(Collected data)
_ _ _
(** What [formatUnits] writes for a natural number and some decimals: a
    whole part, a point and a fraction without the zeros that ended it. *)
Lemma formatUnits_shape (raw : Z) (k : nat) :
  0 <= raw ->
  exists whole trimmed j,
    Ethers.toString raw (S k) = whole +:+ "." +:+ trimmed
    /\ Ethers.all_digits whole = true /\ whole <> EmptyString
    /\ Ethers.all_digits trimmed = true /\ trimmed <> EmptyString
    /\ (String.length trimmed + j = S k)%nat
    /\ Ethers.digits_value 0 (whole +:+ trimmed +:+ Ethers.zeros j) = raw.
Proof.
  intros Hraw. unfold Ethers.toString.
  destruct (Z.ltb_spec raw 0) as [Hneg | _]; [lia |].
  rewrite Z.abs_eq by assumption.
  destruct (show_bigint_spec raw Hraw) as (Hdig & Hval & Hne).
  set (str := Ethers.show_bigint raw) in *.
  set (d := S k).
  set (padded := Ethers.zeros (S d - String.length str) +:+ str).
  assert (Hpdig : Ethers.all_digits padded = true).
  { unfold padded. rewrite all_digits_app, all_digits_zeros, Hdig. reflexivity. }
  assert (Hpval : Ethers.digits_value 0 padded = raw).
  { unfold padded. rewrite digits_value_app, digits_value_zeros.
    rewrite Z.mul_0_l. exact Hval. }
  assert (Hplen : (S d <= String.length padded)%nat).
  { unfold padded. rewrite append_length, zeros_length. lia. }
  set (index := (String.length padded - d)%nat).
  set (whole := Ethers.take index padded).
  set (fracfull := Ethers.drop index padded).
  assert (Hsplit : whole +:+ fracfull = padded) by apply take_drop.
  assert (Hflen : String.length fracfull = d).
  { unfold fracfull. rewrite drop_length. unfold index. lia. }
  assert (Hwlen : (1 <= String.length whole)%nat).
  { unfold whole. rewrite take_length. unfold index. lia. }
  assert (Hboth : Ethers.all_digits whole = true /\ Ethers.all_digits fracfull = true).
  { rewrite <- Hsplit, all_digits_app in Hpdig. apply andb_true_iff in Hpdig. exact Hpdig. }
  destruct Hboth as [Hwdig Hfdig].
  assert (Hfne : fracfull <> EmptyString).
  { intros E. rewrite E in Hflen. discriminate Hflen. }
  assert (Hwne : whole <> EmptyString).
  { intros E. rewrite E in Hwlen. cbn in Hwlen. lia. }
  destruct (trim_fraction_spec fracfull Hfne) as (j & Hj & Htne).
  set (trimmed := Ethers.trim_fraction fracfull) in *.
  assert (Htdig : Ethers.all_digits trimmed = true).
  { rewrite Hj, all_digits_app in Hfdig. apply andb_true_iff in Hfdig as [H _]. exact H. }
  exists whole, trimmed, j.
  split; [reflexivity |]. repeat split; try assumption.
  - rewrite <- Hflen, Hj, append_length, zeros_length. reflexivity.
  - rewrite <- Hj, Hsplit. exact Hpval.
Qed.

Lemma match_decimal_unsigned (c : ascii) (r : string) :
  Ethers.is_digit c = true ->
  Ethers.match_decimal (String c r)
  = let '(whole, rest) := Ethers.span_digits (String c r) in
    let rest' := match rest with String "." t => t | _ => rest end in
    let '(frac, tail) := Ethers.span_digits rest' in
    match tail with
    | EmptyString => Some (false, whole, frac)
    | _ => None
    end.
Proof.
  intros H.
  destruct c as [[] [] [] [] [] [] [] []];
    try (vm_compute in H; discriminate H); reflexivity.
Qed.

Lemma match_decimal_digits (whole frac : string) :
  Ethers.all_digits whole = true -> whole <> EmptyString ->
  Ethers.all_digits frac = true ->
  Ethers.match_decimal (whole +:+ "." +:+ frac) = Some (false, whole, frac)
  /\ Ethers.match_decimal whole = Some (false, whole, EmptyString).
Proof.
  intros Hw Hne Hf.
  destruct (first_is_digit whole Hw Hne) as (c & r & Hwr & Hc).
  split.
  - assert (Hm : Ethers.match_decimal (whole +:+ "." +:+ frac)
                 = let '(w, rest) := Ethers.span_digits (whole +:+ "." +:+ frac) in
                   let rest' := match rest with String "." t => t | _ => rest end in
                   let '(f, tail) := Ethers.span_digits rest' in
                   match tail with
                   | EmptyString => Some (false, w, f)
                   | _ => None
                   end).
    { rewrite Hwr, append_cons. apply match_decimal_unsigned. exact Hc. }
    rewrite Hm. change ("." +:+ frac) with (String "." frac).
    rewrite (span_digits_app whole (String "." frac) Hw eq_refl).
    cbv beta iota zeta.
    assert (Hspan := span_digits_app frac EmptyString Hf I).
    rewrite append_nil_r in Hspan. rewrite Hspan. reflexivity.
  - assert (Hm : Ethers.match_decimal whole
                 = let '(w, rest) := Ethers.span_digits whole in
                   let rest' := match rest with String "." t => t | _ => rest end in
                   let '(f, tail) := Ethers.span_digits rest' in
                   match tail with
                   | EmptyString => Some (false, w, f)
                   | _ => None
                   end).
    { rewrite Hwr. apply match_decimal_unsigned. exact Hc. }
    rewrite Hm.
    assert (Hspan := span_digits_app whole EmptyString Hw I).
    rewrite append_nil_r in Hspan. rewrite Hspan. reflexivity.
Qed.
_ _ _
Each entry must appear again in the answer exactly as written.

▸ Completed exercise
(** What [formatUnits] writes for a natural number and some decimals: a
    whole part, a point and a fraction without the zeros that ended it. *)
Lemma formatUnits_shape (raw : Z) (k : nat) :
  0 <= raw ->
  exists whole trimmed j,
    Ethers.toString raw (S k) = whole +:+ "." +:+ trimmed
    /\ Ethers.all_digits whole = true /\ whole <> EmptyString
    /\ Ethers.all_digits trimmed = true /\ trimmed <> EmptyString
    /\ (String.length trimmed + j = S k)%nat
    /\ Ethers.digits_value 0 (whole +:+ trimmed +:+ Ethers.zeros j) = raw.
Proof.
  intros Hraw. unfold Ethers.toString.
  destruct (Z.ltb_spec raw 0) as [Hneg | _]; [lia |].
  rewrite Z.abs_eq by assumption.
  destruct (show_bigint_spec raw Hraw) as (Hdig & Hval & Hne).
  set (str := Ethers.show_bigint raw) in *.
  set (d := S k).
  set (padded := Ethers.zeros (S d - String.length str) +:+ str).
  assert (Hpdig : Ethers.all_digits padded = true).
  { unfold padded. rewrite all_digits_app, all_digits_zeros, Hdig. reflexivity. }
  assert (Hpval : Ethers.digits_value 0 padded = raw).
  { unfold padded. rewrite digits_value_app, digits_value_zeros.
    rewrite Z.mul_0_l. exact Hval. }
  assert (Hplen : (S d <= String.length padded)%nat).
  { unfold padded. rewrite append_length, zeros_length. lia. }
  set (index := (String.length padded - d)%nat).
  set (whole := Ethers.take index padded).
  set (fracfull := Ethers.drop index padded).
  assert (Hsplit : whole +:+ fracfull = padded) by apply take_drop.
  assert (Hflen : String.length fracfull = d).
  { unfold fracfull. rewrite drop_length. unfold index. lia. }
  assert (Hwlen : (1 <= String.length whole)%nat).
  { unfold whole. rewrite take_length. unfold index. lia. }
  assert (Hboth : Ethers.all_digits whole = true /\ Ethers.all_digits fracfull = true).
  { rewrite <- Hsplit, all_digits_app in Hpdig. apply andb_true_iff in Hpdig. exact Hpdig. }
  destruct Hboth as [Hwdig Hfdig].
  assert (Hfne : fracfull <> EmptyString).
  { intros E. rewrite E in Hflen. discriminate Hflen. }
  assert (Hwne : whole <> EmptyString).
  { intros E. rewrite E in Hwlen. cbn in Hwlen. lia. }
  destruct (trim_fraction_spec fracfull Hfne) as (j & Hj & Htne).
  set (trimmed := Ethers.trim_fraction fracfull) in *.
  assert (Htdig : Ethers.all_digits trimmed = true).
  { rewrite Hj, all_digits_app in Hfdig. apply andb_true_iff in Hfdig as [H _]. exact H. }
  exists whole, trimmed, j.
  split; [reflexivity |]. repeat split; try assumption.
  - rewrite <- Hflen, Hj, append_length, zeros_length. reflexivity.
  - rewrite <- Hj, Hsplit. exact Hpval.
Qed.

Lemma match_decimal_unsigned (c : ascii) (r : string) :
  Ethers.is_digit c = true ->
  Ethers.match_decimal (String c r)
  = let '(whole, rest) := Ethers.span_digits (String c r) in
    let rest' := match rest with String "." t => t | _ => rest end in
    let '(frac, tail) := Ethers.span_digits rest' in
    match tail with
    | EmptyString => Some (false, whole, frac)
    | _ => None
    end.
Proof.
  intros H.
  destruct c as [[] [] [] [] [] [] [] []];
    try (vm_compute in H; discriminate H); reflexivity.
Qed.

Lemma match_decimal_digits (whole frac : string) :
  Ethers.all_digits whole = true -> whole <> EmptyString ->
  Ethers.all_digits frac = true ->
  Ethers.match_decimal (whole +:+ "." +:+ frac) = Some (false, whole, frac)
  /\ Ethers.match_decimal whole = Some (false, whole, EmptyString).
Proof.
  intros Hw Hne Hf.
  destruct (first_is_digit whole Hw Hne) as (c & r & Hwr & Hc).
  split.
  - assert (Hm : Ethers.match_decimal (whole +:+ "." +:+ frac)
                 = let '(w, rest) := Ethers.span_digits (whole +:+ "." +:+ frac) in
                   let rest' := match rest with String "." t => t | _ => rest end in
                   let '(f, tail) := Ethers.span_digits rest' in
                   match tail with
                   | EmptyString => Some (false, w, f)
                   | _ => None
                   end).
    { rewrite Hwr, append_cons. apply match_decimal_unsigned. exact Hc. }
    rewrite Hm. change ("." +:+ frac) with (String "." frac).
    rewrite (span_digits_app whole (String "." frac) Hw eq_refl).
    cbv beta iota zeta.
    assert (Hspan := span_digits_app frac EmptyString Hf I).
    rewrite append_nil_r in Hspan. rewrite Hspan. reflexivity.
  - assert (Hm : Ethers.match_decimal whole
                 = let '(w, rest) := Ethers.span_digits whole in
                   let rest' := match rest with String "." t => t | _ => rest end in
                   let '(f, tail) := Ethers.span_digits rest' in
                   match tail with
                   | EmptyString => Some (false, w, f)
                   | _ => None
                   end).
    { rewrite Hwr. apply match_decimal_unsigned. exact Hc. }
    rewrite Hm.
    assert (Hspan := span_digits_app whole EmptyString Hw I).
    rewrite append_nil_r in Hspan. rewrite Hspan. reflexivity.
Qed.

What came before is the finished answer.